## Exercise goal:
The lines to copy are those holding the string "then" in the entries below.
--- Extracted entries Enclosed Below ---
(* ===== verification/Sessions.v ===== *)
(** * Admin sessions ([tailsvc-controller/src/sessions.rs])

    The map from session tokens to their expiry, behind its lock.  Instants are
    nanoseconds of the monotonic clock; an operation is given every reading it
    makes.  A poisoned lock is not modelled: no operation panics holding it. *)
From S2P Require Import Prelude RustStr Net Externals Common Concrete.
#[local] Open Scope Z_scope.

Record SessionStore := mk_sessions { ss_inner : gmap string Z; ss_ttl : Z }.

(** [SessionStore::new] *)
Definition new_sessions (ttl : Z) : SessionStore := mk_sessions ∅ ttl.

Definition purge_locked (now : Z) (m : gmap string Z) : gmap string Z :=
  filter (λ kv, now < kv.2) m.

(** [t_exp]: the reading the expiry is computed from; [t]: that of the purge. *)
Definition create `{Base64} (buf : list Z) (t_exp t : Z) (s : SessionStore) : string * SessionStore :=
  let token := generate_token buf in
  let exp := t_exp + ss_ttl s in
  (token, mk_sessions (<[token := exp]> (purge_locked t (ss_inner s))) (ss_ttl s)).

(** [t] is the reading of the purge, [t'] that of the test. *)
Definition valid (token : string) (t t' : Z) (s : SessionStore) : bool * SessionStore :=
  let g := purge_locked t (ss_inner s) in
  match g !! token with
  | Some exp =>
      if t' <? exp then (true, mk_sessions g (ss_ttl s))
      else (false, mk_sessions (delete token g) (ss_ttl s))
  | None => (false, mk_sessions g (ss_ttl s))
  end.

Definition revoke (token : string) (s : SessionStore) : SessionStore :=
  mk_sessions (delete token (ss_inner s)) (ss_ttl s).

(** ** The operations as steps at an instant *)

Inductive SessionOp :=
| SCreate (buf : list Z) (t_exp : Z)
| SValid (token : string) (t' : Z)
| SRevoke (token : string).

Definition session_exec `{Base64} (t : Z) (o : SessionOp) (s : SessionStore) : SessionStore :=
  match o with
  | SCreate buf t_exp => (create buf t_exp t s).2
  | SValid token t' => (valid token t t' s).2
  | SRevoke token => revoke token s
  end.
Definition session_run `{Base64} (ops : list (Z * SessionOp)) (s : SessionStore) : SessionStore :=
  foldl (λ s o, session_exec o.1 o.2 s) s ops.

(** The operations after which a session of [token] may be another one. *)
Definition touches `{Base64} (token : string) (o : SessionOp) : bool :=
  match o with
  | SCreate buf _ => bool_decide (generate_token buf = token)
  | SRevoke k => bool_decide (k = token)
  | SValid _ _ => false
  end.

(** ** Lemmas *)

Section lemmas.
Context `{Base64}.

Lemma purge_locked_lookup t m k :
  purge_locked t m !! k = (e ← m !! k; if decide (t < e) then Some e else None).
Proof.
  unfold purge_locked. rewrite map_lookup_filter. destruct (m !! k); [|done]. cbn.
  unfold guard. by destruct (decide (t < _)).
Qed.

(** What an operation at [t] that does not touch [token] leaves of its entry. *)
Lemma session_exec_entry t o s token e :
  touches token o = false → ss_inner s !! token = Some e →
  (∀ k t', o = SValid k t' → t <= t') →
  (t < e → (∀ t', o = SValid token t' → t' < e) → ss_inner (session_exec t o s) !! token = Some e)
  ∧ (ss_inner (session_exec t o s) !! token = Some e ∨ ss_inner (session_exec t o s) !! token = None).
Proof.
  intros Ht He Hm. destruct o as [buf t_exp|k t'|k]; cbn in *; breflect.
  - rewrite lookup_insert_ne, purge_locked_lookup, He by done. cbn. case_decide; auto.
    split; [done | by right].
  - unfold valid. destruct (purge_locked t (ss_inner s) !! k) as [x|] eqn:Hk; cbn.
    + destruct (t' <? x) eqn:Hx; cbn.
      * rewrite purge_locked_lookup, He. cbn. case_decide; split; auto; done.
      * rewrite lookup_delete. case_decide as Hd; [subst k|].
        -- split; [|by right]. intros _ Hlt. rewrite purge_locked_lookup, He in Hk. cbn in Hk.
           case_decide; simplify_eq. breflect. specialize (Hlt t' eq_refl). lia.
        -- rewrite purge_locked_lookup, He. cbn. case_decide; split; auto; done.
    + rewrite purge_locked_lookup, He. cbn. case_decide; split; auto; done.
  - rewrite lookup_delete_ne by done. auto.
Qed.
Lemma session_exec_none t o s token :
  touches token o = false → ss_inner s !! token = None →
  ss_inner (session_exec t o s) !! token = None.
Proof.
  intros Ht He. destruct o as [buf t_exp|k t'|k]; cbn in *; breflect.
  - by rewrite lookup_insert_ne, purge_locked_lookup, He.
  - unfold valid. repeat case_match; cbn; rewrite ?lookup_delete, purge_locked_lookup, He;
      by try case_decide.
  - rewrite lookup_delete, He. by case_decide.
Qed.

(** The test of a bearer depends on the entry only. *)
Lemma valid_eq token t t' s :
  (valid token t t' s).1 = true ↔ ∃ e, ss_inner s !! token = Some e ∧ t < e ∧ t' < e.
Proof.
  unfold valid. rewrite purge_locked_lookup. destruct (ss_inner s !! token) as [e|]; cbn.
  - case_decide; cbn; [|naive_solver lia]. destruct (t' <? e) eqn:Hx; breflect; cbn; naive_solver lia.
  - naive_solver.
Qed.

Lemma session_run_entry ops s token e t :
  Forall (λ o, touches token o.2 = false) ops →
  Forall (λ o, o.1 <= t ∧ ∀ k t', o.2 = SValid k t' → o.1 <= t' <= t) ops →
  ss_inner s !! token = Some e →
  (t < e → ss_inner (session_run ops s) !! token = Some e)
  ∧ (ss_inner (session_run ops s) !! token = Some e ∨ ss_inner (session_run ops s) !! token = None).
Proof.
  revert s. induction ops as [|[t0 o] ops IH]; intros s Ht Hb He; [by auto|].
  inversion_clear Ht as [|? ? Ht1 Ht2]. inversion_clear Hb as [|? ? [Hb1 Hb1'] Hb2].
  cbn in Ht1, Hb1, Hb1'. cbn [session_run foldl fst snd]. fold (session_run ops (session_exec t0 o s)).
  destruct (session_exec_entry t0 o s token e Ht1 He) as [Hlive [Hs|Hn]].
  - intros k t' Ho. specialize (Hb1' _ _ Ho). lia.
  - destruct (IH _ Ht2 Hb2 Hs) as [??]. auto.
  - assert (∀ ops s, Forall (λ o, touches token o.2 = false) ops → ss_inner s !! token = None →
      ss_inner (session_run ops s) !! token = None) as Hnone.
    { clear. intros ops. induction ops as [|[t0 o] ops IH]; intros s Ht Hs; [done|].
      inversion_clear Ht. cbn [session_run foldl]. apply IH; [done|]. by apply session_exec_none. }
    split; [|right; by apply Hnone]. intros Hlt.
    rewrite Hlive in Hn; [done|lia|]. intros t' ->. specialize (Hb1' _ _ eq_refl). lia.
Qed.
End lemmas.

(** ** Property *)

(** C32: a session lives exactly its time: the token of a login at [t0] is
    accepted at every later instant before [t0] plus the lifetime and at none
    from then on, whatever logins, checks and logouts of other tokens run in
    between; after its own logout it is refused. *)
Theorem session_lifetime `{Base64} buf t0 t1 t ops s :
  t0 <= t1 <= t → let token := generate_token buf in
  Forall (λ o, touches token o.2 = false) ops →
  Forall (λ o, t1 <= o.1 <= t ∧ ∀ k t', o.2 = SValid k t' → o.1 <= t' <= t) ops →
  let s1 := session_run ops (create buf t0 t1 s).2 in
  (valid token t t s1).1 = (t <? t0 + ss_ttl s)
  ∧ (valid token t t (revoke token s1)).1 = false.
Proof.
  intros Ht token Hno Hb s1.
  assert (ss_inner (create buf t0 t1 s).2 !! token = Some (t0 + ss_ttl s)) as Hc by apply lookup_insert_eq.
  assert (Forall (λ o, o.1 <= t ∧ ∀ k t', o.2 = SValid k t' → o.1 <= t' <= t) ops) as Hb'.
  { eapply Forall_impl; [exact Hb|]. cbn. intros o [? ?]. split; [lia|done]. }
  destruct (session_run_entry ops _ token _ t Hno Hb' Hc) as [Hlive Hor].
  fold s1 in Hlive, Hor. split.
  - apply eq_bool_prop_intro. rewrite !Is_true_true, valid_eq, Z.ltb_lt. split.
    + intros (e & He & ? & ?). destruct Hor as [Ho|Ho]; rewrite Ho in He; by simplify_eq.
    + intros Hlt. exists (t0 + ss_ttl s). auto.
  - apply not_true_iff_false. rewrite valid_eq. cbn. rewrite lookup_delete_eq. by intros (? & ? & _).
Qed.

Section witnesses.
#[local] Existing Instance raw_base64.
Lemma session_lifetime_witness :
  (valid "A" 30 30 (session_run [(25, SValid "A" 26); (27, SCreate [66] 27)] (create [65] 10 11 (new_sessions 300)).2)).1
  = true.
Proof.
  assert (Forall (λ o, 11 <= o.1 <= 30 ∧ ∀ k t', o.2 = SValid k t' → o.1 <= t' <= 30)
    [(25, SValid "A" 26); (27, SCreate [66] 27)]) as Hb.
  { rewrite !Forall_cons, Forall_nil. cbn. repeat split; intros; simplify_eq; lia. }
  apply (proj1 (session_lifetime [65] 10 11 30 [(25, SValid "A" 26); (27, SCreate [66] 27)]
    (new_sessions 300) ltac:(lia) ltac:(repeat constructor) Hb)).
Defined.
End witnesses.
--- End of Enclosed Extracted entries ---
## Solution for this task:
      if t' <? exp then (true, mk_sessions g (ss_ttl s))
  purge_locked t m !! k = (e ← m !! k; if decide (t < e) then Some e else None).
    from then on, whatever logins, checks and logouts of other tokens run in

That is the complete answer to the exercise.